Segment Start: STORED DATA
(** [init_process_group] sets the default group; the process then has a world group. *)
Definition init_distributed_environment (env : Env) (world_size rank local_rank : Z)
    (distributed_init_method backend : string) : M Dist unit :=
  w ← gets torch_world;
  _ ← when (bool_decide (w = None)) (modify (set_torch_world (Some (world_size, rank))));
  let local_rank := if local_rank =? -1
                    then if bool_decide (distributed_init_method = "env://") then env_local_rank env else rank
                    else local_rank in
  w ← default_group;
  wg ← gets WORLD;
  match wg with
  | None =>
      g ← init_coordinator env [seqZ 0 w.1] local_rank backend;
      modify (set_WORLD (Some g))
  | Some g => if gc_world_size g =? w.1 then mret tt else raise AssertionError
  end.

Definition model_parallel_is_initialized (d : Dist) : bool :=
  bool_decide (is_Some (DP d)) && bool_decide (is_Some (CFG d)) && bool_decide (is_Some (SP d))
  && bool_decide (is_Some (PP d)) && bool_decide (is_Some (TP d)).

Definition maybe_init_distributed_environment_and_model_parallel (env : Env)
    (tp_size sp_size cfg_degree ulysses_degree ring_degree dp_size : Z)
    (distributed_init_method : string) (local_rank world_size rank : Z) : M Dist unit :=
  d ← get;
  if bool_decide (is_Some (WORLD d)) && model_parallel_is_initialized d then
    tp ← assert_some TP;
    if negb (gc_world_size tp =? tp_size) then raise AssertionError
    else
      sp ← assert_some SP;
      if negb (gc_world_size (sp_base sp) =? sp_size) then raise AssertionError else mret tt
  else
    _ ← init_distributed_environment env world_size rank local_rank distributed_init_method (platform_backend env);
    initialize_model_parallel env
      (mk_degrees dp_size cfg_degree sp_size ulysses_degree ring_degree tp_size 1 0) None.

Definition destroy_model_parallel : M Dist unit :=
  modify (λ d, set_DIT None (set_VAE None (set_PP None (set_CFG None (set_DP None (set_SP None (set_TP None d))))))).

(** Ranks of a process along each dimension. *)
Definition get_tp_rank : M Dist Z := g ← assert_some TP; mret (gc_rank_in_group g).
Definition get_sp_parallel_rank : M Dist Z := g ← assert_some SP; mret (gc_rank_in_group (sp_base g)).
Definition get_pipeline_parallel_rank : M Dist Z := g ← assert_some PP; mret (gc_rank_in_group (pp_base g)).
Definition get_classifier_free_guidance_rank : M Dist Z := g ← assert_some CFG; mret (gc_rank_in_group g).
Definition get_dp_rank : M Dist Z := g ← assert_some DP; mret (gc_rank_in_group g).
Definition get_ulysses_parallel_rank : M Dist Z := g ← assert_some SP; mret (ulysses_rank g).
Definition get_ring_parallel_rank : M Dist Z := g ← assert_some SP; mret (ring_rank g).

Definition get_tp_world_size : M Dist Z := g ← assert_some TP; mret (gc_world_size g).
Definition get_sp_world_size : M Dist Z := g ← assert_some SP; mret (gc_world_size (sp_base g)).
Definition get_pipeline_parallel_world_size : M Dist Z := g ← assert_some PP; mret (gc_world_size (pp_base g)).
Definition get_classifier_free_guidance_world_size : M Dist Z := g ← assert_some CFG; mret (gc_world_size g).
Definition get_dp_world_size : M Dist Z := g ← assert_some DP; mret (gc_world_size g).
Definition get_ulysses_parallel_world_size : M Dist Z := g ← assert_some SP; mret (ulysses_world_size g).
Definition get_ring_parallel_world_size : M Dist Z := g ← assert_some SP; mret (ring_world_size g).

Definition get_dit_world_size : M Dist Z :=
  dp ← get_dp_world_size;
  cfg ← get_classifier_free_guidance_world_size;
  sp ← get_sp_world_size;
  pp ← get_pipeline_parallel_world_size;
  tp ← get_tp_world_size;
  mret (dp * cfg * sp * pp * tp).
Segment End: STORED DATA
**TASK DIRECTIONS**
Within the data above, filter for lines containing the word "negb" and copy each one.

**RESULT**
    if negb (gc_world_size tp =? tp_size) then raise AssertionError
      if negb (gc_world_size (sp_base sp) =? sp_size) then raise AssertionError else mret tt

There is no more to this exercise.